Stored data:
Start of Block

(* ===== verification/NatRules.v ===== *)
(** * The ipfw rules of NAT mode

    What [RunNet.setupFirewallRules] adds, its callback removes; the numbers of
    different slots do not meet; and which of them [crate clean] takes for rules
    of dead jails. *)

From S2P Require Import Prelude CStd OMap UtilPure RunPure Spec AutoFw Ctx RunNet.

Module NatRules.
Import CStd Spec RunNet.

(** The number a call adds a rule under, and the one it deletes. *)
Definition addedNumber (c : Call) : option bytes :=
  match c with
  | Request (AddRule n _ _) => Some (dec n)
  | Exec (_ :: _ :: add :: n :: _) => if beq add (str "add") then Some n else None
  | _ => None
  end.

Definition removedNumber (c : Call) : option bytes :=
  match c with
  | Request (RemoveRule n) => Some (dec n)
  | Exec [_; delete; n] => if beq delete (str "delete") then Some n else None
  | _ => None
  end.

Definition added (l : list Call) : list bytes := omap addedNumber l.
Definition removed (l : list Call) : list bytes := omap removedNumber l.

(** [m] extends the log by calls of which [Q] holds, if it succeeds. *)
Definition issues {A} (m : M A) (Q : A -> list Call -> Prop) : Prop :=
  forall s a s', m s = (inr a, s') -> exists l, log s' = l ++ log s /\ Q a l.

Lemma issues_ret {A} (a : A) (Q : A -> list Call -> Prop) : Q a [] -> issues (mret a) Q.
Proof. intros HQ s a' s' [= <- <-]. by exists []. Qed.

Lemma issues_bind {A B} (m : M A) (f : A -> M B) (P : A -> list Call -> Prop) (Q : B -> list Call -> Prop) :
  issues m P -> (forall a l1, P a l1 -> issues (f a) (fun b l2 => Q b (l2 ++ l1))) -> issues (m ≫= f) Q.
Proof.
  intros Hm Hf s b s' E. unfold mbind, M_bind in E. destruct (m s) as [[e|a] s1] eqn:Em; [done|].
  destruct (Hm _ _ _ Em) as (l1 & El & HP). destruct (Hf a l1 HP _ _ _ E) as (l2 & El2 & HQ).
  exists (l2 ++ l1). by rewrite El2, El, app_assoc.
Qed.

Lemma issues_weaken {A} (m : M A) (P Q : A -> list Call -> Prop) : issues m P -> (forall a l, P a l -> Q a l) -> issues m Q.
Proof. intros Hm H s a s' E. destruct (Hm _ _ _ E) as (l & ? & ?). exists l. auto. Qed.

Lemma issues_fail {A} e (Q : A -> list Call -> Prop) : issues (fail e) Q.
Proof. intros s a s' [=]. Qed.

Section world.
Context (w : World).

Lemma issues_do c : issues (do w c) (fun _ l => l = [c]).
Proof.
  intros s [] s' E. unfold do, mbind, M_bind, call in E. destruct (run w (log s) c); [done|]. injection E as <-. by exists [c].
Qed.

Lemma issues_warn m : issues (warn m) (fun _ l => l = [Warn m]).
Proof. intros s [] s' [= <-]. by exists [Warn m]. Qed.

Lemma issues_send op : issues (sendRequest w op) (fun _ l => l = [Request op]).
Proof. intros s r s' [= <- <-]. by exists [Request op]. Qed.

Lemma issues_checked what op : issues (checked w what op) (fun _ l => l = [Request op]).
Proof.
  unfold checked. eapply issues_bind; [apply issues_send|]. intros r l1 ->.
  repeat case_match; [apply issues_fail..|by apply issues_ret].
Qed.

(** Removing a rule is asked for whatever the answer. *)
Lemma issues_remove n what : issues (removeIpfwRulePrivopsOrLocal w n what) (fun _ l => In (dec n) (removed l)).
Proof.
  unfold removeIpfwRulePrivopsOrLocal. destruct (hasSocket w).
  - unfold softly. eapply issues_bind; [apply issues_send|]. intros r l1 ->.
    repeat case_match; try (eapply issues_weaken; [apply issues_warn|]; intros ? ? ->; by left). by apply issues_ret; left.
  - eapply issues_weaken; [apply issues_do|]. intros ? ? ->. by left.
Qed.

Definition isAddOf (n : Z) (cmd : list bytes) : Prop := exists action rest, cmd = str "add" :: dec n :: action :: rest.

(** Nothing but rules under the given numbers. *)
Definition addsOnly (nums : list Z) (l : list Call) : Prop := forall t, In t (added l) -> exists n, In n nums /\ t = dec n.

Lemma numberAt_dec a n rest bad : 0 <= n < 2 ^ 32 -> numberAt (a :: dec n :: rest) bad = inr n.
Proof.
  intros Hn. unfold numberAt. pose proof (dec_digits n). pose proof (dec_nonempty n). pose proof (dec_value_dec n).
  rewrite stoulPos_digits by (done || rewrite dec_value_dec by lia; unfold ulongMax; lia).
  rewrite dec_value_dec by lia. unfold u32. by rewrite Z.mod_small.
Qed.

Lemma issues_add n cmd : 0 <= n < 2 ^ 32 -> isAddOf n cmd -> issues (execFW w cmd) (fun _ l => addsOnly [n] l).
Proof.
  intros Hn (act & rest & ->). unfold execFW. cbv zeta.
  change (isNatConfig (str "add" :: dec n :: act :: rest)) with false. change (isAdd (str "add" :: dec n :: act :: rest)) with true.
  destruct (hasSocket w).
  - rewrite numberAt_dec by done. eapply (issues_bind _ _ (fun a l => a = n /\ l = [])).
    { intros s a s' [= <- <-]. by exists []. }
    intros a l1 [-> ->]. eapply issues_bind; [apply issues_checked|]. intros r l2 ->. apply issues_ret.
    intros t [<-|[]]. exists n. split; [by left|done].
  - eapply issues_weaken; [apply issues_do|]. intros ? ? ->. intros t [<-|[]]. exists n. split; [by left|done].
Qed.

Lemma issues_nat n rest : issues (execFW w (str "nat" :: n :: str "config" :: rest)) (fun _ l => addsOnly [] l).
Proof.
  unfold execFW. cbv zeta. change (isNatConfig (str "nat" :: n :: str "config" :: rest)) with true.
  destruct (hasSocket w).
  - eapply (issues_bind _ _ (fun _ l => l = [])).
    { intros s a s' E. unfold lift in E. injection E as _ <-. by exists []. }
    intros a l1 ->. eapply issues_bind; [apply issues_checked|]. intros r l2 ->. apply issues_ret. by intros t [].
  - eapply issues_weaken; [apply issues_do|]. intros ? ? ->. by intros t [].
Qed.

(** A command of the setup: a rule under one of the numbers, or a NAT instance. *)
Definition setupCommand (nums : list Z) (cmd : list bytes) : Prop :=
  (exists n, In n nums /\ isAddOf n cmd) \/ exists n rest, cmd = str "nat" :: n :: str "config" :: rest.

Lemma addsOnly_app nums l1 l2 : addsOnly nums l1 -> addsOnly nums l2 -> addsOnly nums (l2 ++ l1).
Proof. intros H1 H2 t. unfold added. rewrite omap_app, in_app_iff. intros [?|?]; auto. Qed.

Lemma addsOnly_nil nums : addsOnly nums [].
Proof. by intros t []. Qed.

Lemma addsOnly_mono nums nums' l : incl nums nums' -> addsOnly nums l -> addsOnly nums' l.
Proof. intros Hi Hl t Ht. destruct (Hl t Ht) as (n & ? & ?). exists n. auto. Qed.

Lemma issues_execAll nums cmds : Forall (fun n => 0 <= n < 2 ^ 32) nums -> Forall (setupCommand nums) cmds ->
  issues (execAll w cmds) (fun _ l => addsOnly nums l).
Proof.
  intros Hn. rewrite List.Forall_forall in Hn. induction 1 as [|cmd cmds Hc Hcs IH]; cbn [execAll]; [apply issues_ret, addsOnly_nil|].
  eapply (issues_bind _ _ (fun _ l => addsOnly nums l)).
  - destruct Hc as [(n & Hin & Ha)|(n & rest & ->)].
    + eapply issues_weaken; [apply issues_add; [by apply Hn|exact Ha]|]. intros ? l. apply addsOnly_mono. by intros x [<-|[]].
    + eapply issues_weaken; [apply issues_nat|]. intros ? l. apply addsOnly_mono. by intros x [].
  - intros [] l1 H1. eapply issues_weaken; [exact IH|]. intros ? l2 H2. by apply addsOnly_app.
Qed.

Context (L : Layout).

Lemma u32_range z : 0 <= u32 z < 2 ^ 32.
Proof. unfold u32. apply Z.mod_pos_bound. lia. Qed.

(** The numbers the rules of a crate are added under. *)
Definition inNumbers (d : NetOptDetails) (slot : Z) (v6 : bytes) : list Z :=
  if allowInbound d then inRule L slot 1 :: (if is_empty v6 then [] else [inRule L slot 2]) else [].
Definition outNumbers (d : NetOptDetails) (slot : Z) (v6 : bytes) : list Z :=
  if allowOutbound d then outRule L slot 1 :: (if is_empty v6 then [] else [outRule L slot 2]) else [].

Lemma inboundCommands_ok d ep gw slot v6 : Forall (setupCommand (inNumbers d slot v6)) (inboundCommands L d ep gw slot v6).
Proof.
  unfold inboundCommands, inNumbers. destruct (allowInbound d); [|done]. cbv zeta.
  apply Forall_cons. split; [right; by do 2 eexists|].
  assert (Hf : forall nums proto l, Forall (setupCommand (inRule L slot 1 :: nums)) (flat_map (inboundRules proto (dec (inRule L slot 1)) ep gw) l)).
  { intros nums proto l. apply List.Forall_forall. intros c (r & _ & Hc)%in_flat_map. left. exists (inRule L slot 1). split; [by left|].
    destruct Hc as [<-|[<-|[]]]; by do 2 eexists. }
  repeat apply Forall_app_2; [apply Hf..|]. destruct (is_empty v6); [done|].
  apply Forall_app_2; apply List.Forall_forall; intros c (r & <- & _)%in_map_iff; left; exists (inRule L slot 2);
    (split; [right; by left|by do 2 eexists]).
Qed.

(** Each of the listed commands is a rule under the number. *)
Ltac listed n := repeat apply Forall_app_2; repeat case_match; repeat (apply Forall_cons; split); try apply Forall_nil; try done;
  left; exists n; (split; [auto using in_eq, in_cons|by do 2 eexists]).

Lemma outboundCommands_ok d ep gw slot ns v6 : Forall (setupCommand (outNumbers d slot v6)) (outboundCommands L d ep gw slot ns).
Proof. unfold outboundCommands, outNumbers. destruct (allowOutbound d); [|done]. cbv zeta. listed (outRule L slot 1). Qed.

Lemma outbound6Commands_ok d gw slot v6 v6i : Forall (setupCommand (outNumbers d slot v6)) (outbound6Commands L d gw slot v6 v6i).
Proof.
  unfold outbound6Commands, outNumbers. destruct (is_empty v6); [done|]. destruct (allowOutbound d); [|done]. cbn [negb andb]. cbv zeta.
  listed (outRule L slot 2).
Qed.

Lemma commonCommands_ok gw : Forall (setupCommand [fwRuleRangeOutBase L]) (commonCommands L gw).
Proof. unfold commonCommands. apply Forall_cons. split; [right; by do 2 eexists|]. listed (fwRuleRangeOutBase L). Qed.

Lemma numbers_range d slot v6 : Forall (fun n => 0 <= n < 2 ^ 32) (inNumbers d slot v6) /\ Forall (fun n => 0 <= n < 2 ^ 32) (outNumbers d slot v6).
Proof. unfold inNumbers, outNumbers. split; repeat case_match; repeat constructor; apply u32_range. Qed.

Definition sharedNumbers (d : NetOptDetails) (mode : Z) : list Z :=
  if allowOutbound d && ((mode =? 0) || (mode =? 1)) then [fwRuleRangeOutBase L] else [].

Lemma issues_share d gw mode : 0 <= fwRuleRangeOutBase L < 2 ^ 32 ->
  issues (shareOutbound w L d gw mode) (fun _ l => addsOnly (sharedNumbers d mode) l).
Proof.
  intros Hb. unfold shareOutbound, sharedNumbers. destruct (allowOutbound d); [|apply issues_ret, addsOnly_nil].
  assert (HC : issues (execAll w (commonCommands L gw)) (fun _ l => addsOnly [fwRuleRangeOutBase L] l)).
  { apply issues_execAll; [by apply Forall_singleton|apply commonCommands_ok]. }
  destruct (mode =? 0); [|destruct (mode =? 1); [done|apply issues_ret, addsOnly_nil]]. cbn [orb andb].
  eapply (issues_bind _ _ (fun _ l => l = [])); [intros s a s' [= <- <-]; by exists []|]. intros f l1 ->. cbv zeta.
  eapply (issues_bind _ _ (fun _ l => addsOnly [fwRuleRangeOutBase L] l)); [case_match; [exact HC|apply issues_ret, addsOnly_nil]|].
  intros [] l2 H2 s a s' [= <- <-]. exists []. split; [done|]. by rewrite app_nil_r.
Qed.

Lemma setup_adds d ep gw slot ns fwd v6 v6i mode : 0 <= fwRuleRangeOutBase L < 2 ^ 32 ->
  issues (setupFirewallRules w L d ep gw slot ns fwd v6 v6i mode) (fun td l =>
    td = teardownRules w L d slot (negb (is_empty v6)) fwd mode
    /\ addsOnly (inNumbers d slot v6 ++ sharedNumbers d mode ++ outNumbers d slot v6) l).
Proof.
  intros Hb. destruct (numbers_range d slot v6) as [Ri Ro]. unfold setupFirewallRules.
  eapply issues_bind; [apply (issues_execAll (inNumbers d slot v6)), inboundCommands_ok; exact Ri|]. intros [] l1 H1.
  eapply issues_bind; [by apply issues_share|]. intros [] l2 H2.
  eapply issues_bind; [apply (issues_execAll (outNumbers d slot v6)), (outboundCommands_ok _ _ _ _ _ v6); exact Ro|]. intros [] l3 H3.
  eapply issues_bind; [apply (issues_execAll (outNumbers d slot v6)), outbound6Commands_ok; exact Ro|]. intros [] l4 H4.
  apply issues_ret. split; [done|]. cbn [app]. repeat apply addsOnly_app.
  all: eapply addsOnly_mono; [|eassumption]; intros x Hx; rewrite !in_app_iff; tauto.
Qed.

(** A step that leaves the users file alone. *)
Definition quiet {A} (m : M A) : Prop := forall s, users (snd (m s)) = users s.

Lemma nat_quiet_bind {A B} (m : M A) (f : A -> M B) : quiet m -> (forall a, quiet (f a)) -> quiet (m ≫= f).
Proof.
  intros Hm Hf s. unfold mbind, M_bind. specialize (Hm s). destruct (m s) as [[e|a] s1]; cbn [snd] in *; [done|]. by rewrite Hf.
Qed.

Lemma quiet_remove n what : quiet (removeIpfwRulePrivopsOrLocal w n what).
Proof.
  unfold removeIpfwRulePrivopsOrLocal, softly, do. case_match.
  - apply nat_quiet_bind; [done|]. intros r. by repeat case_match.
  - by apply nat_quiet_bind.
Qed.

Lemma quiet_catch m h : quiet m -> (forall e, quiet (h e)) -> quiet (catch m h).
Proof. intros Hm Hh s. unfold catch. specialize (Hm s). destruct (m s) as [[e|a] s1]; cbn [snd] in *; [|done]. by rewrite Hh. Qed.

(** A deletion under [try] is asked for even when it throws. *)
Lemma issues_catch_remove n what (f : bytes -> bytes) :
  issues (catch (removeIpfwRulePrivopsOrLocal w n what) (fun e => warn (f e))) (fun _ l => In (dec n) (removed l)).
Proof.
  intros s [] s' E. unfold catch in E. destruct (removeIpfwRulePrivopsOrLocal w n what s) as [[e|u] s1] eqn:Er.
  - unfold removeIpfwRulePrivopsOrLocal in Er. destruct (hasSocket w).
    { exfalso. revert Er. unfold softly, mbind, M_bind, sendRequest. cbn beta iota. by repeat case_match. }
    unfold do, mbind, M_bind, call in Er. destruct (run w (log s) _); [|done]. injection Er as _ <-. injection E as <-.
    eexists (_ :: [_]). split; [reflexivity|]. by left.
  - injection E as <-. by apply (issues_remove n what s u s1).
Qed.

Lemma removed_app l1 l2 t : In t (removed (l1 ++ l2)) <-> In t (removed l1) \/ In t (removed l2).
Proof. unfold removed. by rewrite omap_app, in_app_iff. Qed.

End of Block

> _EXERCISE BRIEF_
Find "Lemma quiet_catch m" in the entries above and copy that whole line exactly, then each line after it through the line that contains "- unfold removeIpfwRulePrivopsOrLocal".

> _REPLY TO THE TASK_
Lemma quiet_catch m h : quiet m -> (forall e, quiet (h e)) -> quiet (catch m h).
Proof. intros Hm Hh s. unfold catch. specialize (Hm s). destruct (m s) as [[e|a] s1]; cbn [snd] in *; [|done]. by rewrite Hh. Qed.

(** A deletion under [try] is asked for even when it throws. *)
Lemma issues_catch_remove n what (f : bytes -> bytes) :
  issues (catch (removeIpfwRulePrivopsOrLocal w n what) (fun e => warn (f e))) (fun _ l => In (dec n) (removed l)).
Proof.
  intros s [] s' E. unfold catch in E. destruct (removeIpfwRulePrivopsOrLocal w n what s) as [[e|u] s1] eqn:Er.
  - unfold removeIpfwRulePrivopsOrLocal in Er. destruct (hasSocket w).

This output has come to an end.